Desigualdade de renda do trabalho
Os dados de desigualdade no Rio Grande do Sul mostram que vinha caindo até a recessão, quando apresentou o valor de 0,4732, o menor da série histórica da PNAD. A partir de 2016 houve um aumento no índice, que até o final de 2018 sofreu pequenas variações, sendo interrompido pelo aumento drástico da concentração de renda no primeiro trimestre de 2019. O pior resultado apresentado foi no primeiro trimestre de 2020, quando o índice chegou a 0,5133, e houve uma leve queda no segundo trimestre.
Em relação à renda média do trabalho por estratos no estado, entre o período de 2015 e 2020, não houve um aumento na renda média para a população mais pobre do Rio Grande do Sul. O que pode ser observado é um aumento da renda média dos 10% mais ricos e principalmente do 1% mais rico até o primeiro trimestre de 2020.
Pobreza no Rio Grande do Sul
Cerca de 1,1 milhão de domicílios gaúchos têm a renda mensal domiciliar per capita de R$ 219,6 e renda per capita média de apenas R$ 74,5. Quando aplicado o valor do Auxílio Emergencial, a renda per capita média passou para R$ 251,6, um aumento de 237,5%. Ao todo, segundo o IBGE, 3,3 milhões de pessoas estão residindo em domicílios com beneficiados do Auxílio Emergencial no Rio Grande do Sul. Desse montante de pessoas, 43,1% dos domicílios possuem beneficiários que pertencem ao grupo mais pobre.
A insegurança alimentar deve se agravar mais, tendo em vista a redução do Auxílio Emergencial pela metade, aliado ao aumento dos principais itens da PNAD, o Auxílio Emergencial ajudou a população mais pobre do Rio Grande do Sul a ter aumento significativo de renda na pandemia e, com esse novo cenário posto, se forma uma equação difícil.

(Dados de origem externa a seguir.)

(* ===== verification/Cycle.v ===== *)
(** * A collection: [GC::main_thread_job] of [src/src/woomem_gc.cpp] (lines 220-349)

    One iteration of the main loop after its wait: mark from the roots, mark again what the
    threads found meanwhile, sweep.  The two callbacks of the user are parameters: each is a sequence of
    marking calls, made by the main thread for roots or by threads for what they hold. *)

From S2P Require Import Prelude SizeClass Locks Chunk Blocks ChunkProof Heap PageUnit HeapInv.
From S2P Require Import Pools PoolProof Api ApiProof GrayQueue Sweep Collect Mark.
Open Scope Z_scope.

(** [m_gc_worker_threads] is split: the marking state of the workers here, their
    sweeping state in [y_gc]. *)
Record Cy := MkCy {
  y_gc : Gc;
  y_workers : list MarkWorker;
  y_assigned : Z;              (* [m_gc_assigned_thread_idx] *)
  y_state_flag : bool;         (* [woomem_gc_marking_state_flag] *)
  y_roots : gset Z;            (* [m_root_gc_unit_set] *)
  y_force_trigger : bool;      (* [m_force_trigger_gc] *)
  y_new_allocated : Z;         (* [m_new_allocated_size_since_last_gc] *)
  y_cycles : Z;                (* [m_gc_cycle_count] *)
}.

Abbreviation YM := (M Cy).
Abbreviation Wy y := (c_world (s_ctx (g_sw (y_gc y)))).

Definition set_gc (x : Gc) (y : Cy) : Cy :=
  MkCy x (y_workers y) (y_assigned y) (y_state_flag y) (y_roots y) (y_force_trigger y)
    (y_new_allocated y) (y_cycles y).
Definition set_flag (b : bool) (y : Cy) : Cy :=
  MkCy (y_gc y) (y_workers y) (y_assigned y) b (y_roots y) (y_force_trigger y)
    (y_new_allocated y) (y_cycles y).
Definition start_round (y : Cy) : Cy :=
  let x := y_gc y in
  let s := g_sw x in
  set_flag true (set_gc (set_sw (MkSw (s_ctx s) (u8 (s_round s + 1)) (s_alive s) (s_freed s)) x) y).
Definition reset_trigger (y : Cy) : Cy :=
  MkCy (y_gc y) (y_workers y) (y_assigned y) (y_state_flag y) (y_roots y) false 0 (y_cycles y).
Definition count_cycle (y : Cy) : Cy :=
  MkCy (y_gc y) (y_workers y) (y_assigned y) (y_state_flag y) (y_roots y) (y_force_trigger y)
    (y_new_allocated y) (u64 (y_cycles y + 1)).

(** The marking state of a collection. *)
Definition mark_of (y : Cy) : Mk := MkMk (Wy y) (y_workers y) (y_assigned y) (y_state_flag y).
Definition set_mark (k : Mk) (y : Cy) : Cy :=
  let x := y_gc y in
  let s := g_sw x in
  MkCy (set_sw (set_sctx (set_world (k_world k) (s_ctx s)) s) x) (k_workers k) (k_assigned k)
    (k_state_flag k) (y_roots y) (y_force_trigger y) (y_new_allocated y) (y_cycles y).

Definition on_mark {A} (m : KM A) : YM A := λ y,
  match m (mark_of y) with
  | Ok (a, k) => Ok (a, set_mark k y)
  | Fail e => Fail e
  end.
Definition on_gc {A} (m : GM A) : YM A := λ y,
  match m (y_gc y) with
  | Ok (a, x) => Ok (a, set_gc x y)
  | Fail e => Fail e
  end.

(** ** When a collection starts *)

Definition GC_TRIGGER_NEW_ALLOC_RATIO_NUM : Z := 1.
Definition GC_TRIGGER_NEW_ALLOC_RATIO_DEN : Z := 3.
Definition GC_TRIGGER_MIN_EDGE : Z := 1024 * 1024.

(** Whether the wait of step 0 ends; [late]: ten seconds have passed. *)
Definition wait_ends (late : bool) (y : Cy) : bool :=
  late || y_force_trigger y ||
  (u64 (Z.max GC_TRIGGER_MIN_EDGE (g_memory_size_after_sweep (y_gc y)) * GC_TRIGGER_NEW_ALLOC_RATIO_NUM) <=?
   u64 (y_new_allocated y * GC_TRIGGER_NEW_ALLOC_RATIO_DEN)).

(** ** The collection *)

Class UserGc := {
  at_begin : list (Marker * MarkCall);   (* [m_gc_callback_at_begin] *)
  at_stop : list (Marker * MarkCall);    (* [m_gc_callback_at_stop_marking] *)
}.

Fixpoint user_calls `{Build} (cs : list (Marker * MarkCall)) : KM unit :=
  match cs with
  | [] => mret tt
  | c :: cs' => mark_call c.1 c.2 ;; user_calls cs'
  end.

(** The loop over the registered roots, in the order of the set's elements. *)
Fixpoint mark_roots `{Build} (rs : list Z) : KM unit :=
  match rs with
  | [] => mret tt
  | r :: rs' => mark_root_unit_to_gray r ;; mark_roots rs'
  end.

(** [launch_worker_and_wait_until_done] in a marking state. *)
Definition launch_marking `{Build} `{Payload} `{UserMark} : KM unit :=
  n ← gets (λ k, length (k_workers k)); workers_mark (seq 0 n).

(** Steps 2 to 5. *)
Definition mark_phase `{Build} `{Payload} `{UserMark} `{UserGc} (roots : gset Z) : KM unit :=
  user_calls at_begin ;;
  mark_roots (elements roots) ;;
  launch_marking ;;
  modify (set_state_flag false) ;;
  user_calls at_stop ;;
  launch_marking.

(** Up to the end of marking, and from there to the end of the collection. *)
Definition gc_mark `{Build} `{Payload} `{UserMark} `{UserGc} : YM unit :=
  modify reset_trigger ;;
  modify start_round ;;
  roots ← gets y_roots;
  on_mark (mark_phase roots).

Definition gc_sweep `{Build} : YM unit :=
  on_gc sweep_phase ;;
  modify count_cycle.

Definition gc_cycle `{Build} `{Payload} `{UserMark} `{UserGc} : YM unit := gc_mark ;; gc_sweep.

A redução do benefício impactará também a crônica crise das finanças públicas do Rio Grande do Sul, pois o recurso impacta também especialmente os setores de comércio e de serviços, que representam 74% das empresas e 70% dos postos de trabalho formais do estado. Para se ter uma noção da dimensão do impacto do Auxílio Emergencial, basta fazer a comparação com os R$ 673,7 milhões arrecadados no ano passado inteiro pelo Imposto sobre Herança e Doação - ITCDM, enquanto o Auxílio Emergencial de R$ 600 teve poder de injetar R$ 1,4 bilhão. É mais que o dobro da arrecadação do imposto.